> **Work instructions**
Print the data that follows exactly.

# # # # # # #

(* ===== verification/JsonText.v ===== *)
(** JSON as text: the parser of [report_transfer/contract.py] ([parse_json], with its hooks
    on [json.loads]) and the canonical form ([canonical], which is [json_dumps] of
    [Fingerprint]), with the round trip between them. *)
From Stdlib Require Import Ascii.
From S2P Require Import Prelude Text Encoding Models Registry Store Fingerprint.
From S2P Require Import ApplicationSecrets.

(** Whether [float] of the text of a number is finite; the model keeps floats as texts. *)
Class Floats := { float_is_finite : string → bool }.

(** ** The lexical forms *)

Definition is_json_space (c : ascii) : bool :=
  let n := nat_of_ascii c in Nat.eqb n 32 || Nat.eqb n 9 || Nat.eqb n 10 || Nat.eqb n 13.

Fixpoint skip_space (s : string) : string :=
  match s with
  | String c s' => if is_json_space c then skip_space s' else s
  | EmptyString => EmptyString
  end.

Definition is_quote (c : ascii) : bool := Nat.eqb (nat_of_ascii c) 34.

(** The value of [\uXXXX]; a character from U+0100 on is not one of the model. *)
Definition unicode_escape (a b c d : ascii) : option ascii :=
  match digit_value 16 a, digit_value 16 b, digit_value 16 c, digit_value 16 d with
  | Some 0, Some 0, Some v, Some w => Some (ascii_of_nat (Z.to_nat (v * 16 + w)))
  | _, _, _, _ => None
  end.

Definition simple_escape (c : ascii) : option ascii :=
  let n := nat_of_ascii c in
  if Nat.eqb n 34 || Nat.eqb n 92 || Nat.eqb n 47 then Some c
  else if Nat.eqb n 98 then Some (ascii_of_nat 8)
  else if Nat.eqb n 102 then Some (ascii_of_nat 12)
  else if Nat.eqb n 110 then Some (ascii_of_nat 10)
  else if Nat.eqb n 114 then Some (ascii_of_nat 13)
  else if Nat.eqb n 116 then Some (ascii_of_nat 9)
  else None.

(** The string after its opening quote, and what follows its closing one.  Control
    characters must be escaped. *)
Fixpoint scan_string (s : string) : option (string * string) :=
  match s with
  | EmptyString => None
  | String c s' =>
      if is_quote c then Some ("", s')
      else if Nat.eqb (nat_of_ascii c) 92 then
        match s' with
        | String e t =>
            if Nat.eqb (nat_of_ascii e) 117 then
              match t with
              | String a (String b (String d (String f t'))) =>
                  match unicode_escape a b d f, scan_string t' with
                  | Some x, Some (v, r) => Some (String x v, r)
                  | _, _ => None
                  end
              | _ => None
              end
            else match simple_escape e, scan_string t with
                 | Some x, Some (v, r) => Some (String x v, r)
                 | _, _ => None
                 end
        | EmptyString => None
        end
      else if Nat.ltb (nat_of_ascii c) 32 then None
      else match scan_string s' with
           | Some (v, r) => Some (String c v, r)
           | None => None
           end
  end.
Definition _replay_successful_completion (rid : N) (challenge_response : string) :
    M Db (N * string) :=
  atomic (
    let! request := get_obj db_adoption_requests rid in
    let! now := timezone_now in
    let! invitation := invitation_of request in
    let! invitation := get_or_raise invitation EDoesNotExist
      "AdoptionInvitation matching query does not exist." in
    let! found := first_where db_installations
      (λ _ i, N.eqb (in_installation_uuid i) (ar_installation_uuid request)) by_pk in
    let! ' (iid, installation) := get_or_raise found EDoesNotExist
      "AppInstallation matching query does not exist." in
    let! tablet := get_obj db_tablets (in_tablet installation) in
    guard (opt_true (ar_completed_at request)
           && match ar_completion_replay_valid_until request with
              | Some u => now <? u | None => false end
           && negb (opt_true (ar_completion_replay_invalidated_at request))
           && negb (opt_true (iv_revoked_at invitation))
           && String.eqb (ar_expected_hmac_digest request) challenge_response)
      (ETablet "adoption_request_completed") "Completion recovery is not available." ;;;
    guard (match in_status installation with
           | INSTALLATION_REVOKED | INSTALLATION_REPLACED => false | _ => true end)
      installation_inactive "Completion recovery is not available." ;;;
    let! credential := gets token_urlsafe in
    save db_installations iid (λ i, i <| in_credential_hash := _secret_digest credential |>) ;;;
    record_event "tablet.completion_recovered" (Some (iv_created_by invitation))
      (Some (tb_department tablet)) None "app_installation" (Some iid)
      [("mode", JStr "adoption")] ;;;
    ret (iid, credential)).

(** [complete_adoption] is not a transaction: it reads the request, and other
    sessions may act ([others]) before the transaction it then starts. *)
Definition complete_adoption (others : M Db unit) (rid : N) (challenge_response : string)
    (confirmed : bool) : M Db (N * string) :=
  guard confirmed invalid_request "Adoption was not confirmed." ;;;
  let! request := get_obj db_adoption_requests rid in
  let! invitation := invitation_of request in
  let! now := timezone_now in
  if opt_true (ar_completed_at request) then
    others ;;; _replay_successful_completion rid challenge_response
  else
    require_completable request invitation now ;;;
    if String.eqb (ar_expected_hmac_digest request) challenge_response then
      others ;;; _complete_successful_adoption rid
    else
      others ;;; _record_failed_attempt rid ;;;
      raise (ETablet "adoption_proof_invalid") "Adoption proof is invalid.".
End secrets.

# # # # # # #

> **Solution to this task**
(* ===== verification/JsonText.v ===== *)
(** JSON as text: the parser of [report_transfer/contract.py] ([parse_json], with its hooks
    on [json.loads]) and the canonical form ([canonical], which is [json_dumps] of
    [Fingerprint]), with the round trip between them. *)
From Stdlib Require Import Ascii.
From S2P Require Import Prelude Text Encoding Models Registry Store Fingerprint.
From S2P Require Import ApplicationSecrets.

(** Whether [float] of the text of a number is finite; the model keeps floats as texts. *)
Class Floats := { float_is_finite : string → bool }.

(** ** The lexical forms *)

Definition is_json_space (c : ascii) : bool :=
  let n := nat_of_ascii c in Nat.eqb n 32 || Nat.eqb n 9 || Nat.eqb n 10 || Nat.eqb n 13.

Fixpoint skip_space (s : string) : string :=
  match s with
  | String c s' => if is_json_space c then skip_space s' else s
  | EmptyString => EmptyString
  end.

Definition is_quote (c : ascii) : bool := Nat.eqb (nat_of_ascii c) 34.

(** The value of [\uXXXX]; a character from U+0100 on is not one of the model. *)
Definition unicode_escape (a b c d : ascii) : option ascii :=
  match digit_value 16 a, digit_value 16 b, digit_value 16 c, digit_value 16 d with
  | Some 0, Some 0, Some v, Some w => Some (ascii_of_nat (Z.to_nat (v * 16 + w)))
  | _, _, _, _ => None
  end.

Definition simple_escape (c : ascii) : option ascii :=
  let n := nat_of_ascii c in
  if Nat.eqb n 34 || Nat.eqb n 92 || Nat.eqb n 47 then Some c
  else if Nat.eqb n 98 then Some (ascii_of_nat 8)
  else if Nat.eqb n 102 then Some (ascii_of_nat 12)
  else if Nat.eqb n 110 then Some (ascii_of_nat 10)
  else if Nat.eqb n 114 then Some (ascii_of_nat 13)
  else if Nat.eqb n 116 then Some (ascii_of_nat 9)
  else None.

(** The string after its opening quote, and what follows its closing one.  Control
    characters must be escaped. *)
Fixpoint scan_string (s : string) : option (string * string) :=
  match s with
  | EmptyString => None
  | String c s' =>
      if is_quote c then Some ("", s')
      else if Nat.eqb (nat_of_ascii c) 92 then
        match s' with
        | String e t =>
            if Nat.eqb (nat_of_ascii e) 117 then
              match t with
              | String a (String b (String d (String f t'))) =>
                  match unicode_escape a b d f, scan_string t' with
                  | Some x, Some (v, r) => Some (String x v, r)
                  | _, _ => None
                  end
              | _ => None
              end
            else match simple_escape e, scan_string t with
                 | Some x, Some (v, r) => Some (String x v, r)
                 | _, _ => None
                 end
        | EmptyString => None
        end
      else if Nat.ltb (nat_of_ascii c) 32 then None
      else match scan_string s' with
           | Some (v, r) => Some (String c v, r)
           | None => None
           end
  end.
Definition _replay_successful_completion (rid : N) (challenge_response : string) :
    M Db (N * string) :=
  atomic (
    let! request := get_obj db_adoption_requests rid in
    let! now := timezone_now in
    let! invitation := invitation_of request in
    let! invitation := get_or_raise invitation EDoesNotExist
      "AdoptionInvitation matching query does not exist." in
    let! found := first_where db_installations
      (λ _ i, N.eqb (in_installation_uuid i) (ar_installation_uuid request)) by_pk in
    let! ' (iid, installation) := get_or_raise found EDoesNotExist
      "AppInstallation matching query does not exist." in
    let! tablet := get_obj db_tablets (in_tablet installation) in
    guard (opt_true (ar_completed_at request)
           && match ar_completion_replay_valid_until request with
              | Some u => now <? u | None => false end
           && negb (opt_true (ar_completion_replay_invalidated_at request))
           && negb (opt_true (iv_revoked_at invitation))
           && String.eqb (ar_expected_hmac_digest request) challenge_response)
      (ETablet "adoption_request_completed") "Completion recovery is not available." ;;;
    guard (match in_status installation with
           | INSTALLATION_REVOKED | INSTALLATION_REPLACED => false | _ => true end)
      installation_inactive "Completion recovery is not available." ;;;
    let! credential := gets token_urlsafe in
    save db_installations iid (λ i, i <| in_credential_hash := _secret_digest credential |>) ;;;
    record_event "tablet.completion_recovered" (Some (iv_created_by invitation))
      (Some (tb_department tablet)) None "app_installation" (Some iid)
      [("mode", JStr "adoption")] ;;;
    ret (iid, credential)).

(** [complete_adoption] is not a transaction: it reads the request, and other
    sessions may act ([others]) before the transaction it then starts. *)
Definition complete_adoption (others : M Db unit) (rid : N) (challenge_response : string)
    (confirmed : bool) : M Db (N * string) :=
  guard confirmed invalid_request "Adoption was not confirmed." ;;;
  let! request := get_obj db_adoption_requests rid in
  let! invitation := invitation_of request in
  let! now := timezone_now in
  if opt_true (ar_completed_at request) then
    others ;;; _replay_successful_completion rid challenge_response
  else
    require_completable request invitation now ;;;
    if String.eqb (ar_expected_hmac_digest request) challenge_response then
      others ;;; _complete_successful_adoption rid
    else
      others ;;; _record_failed_attempt rid ;;;
      raise (ETablet "adoption_proof_invalid") "Adoption proof is invalid.".
End secrets.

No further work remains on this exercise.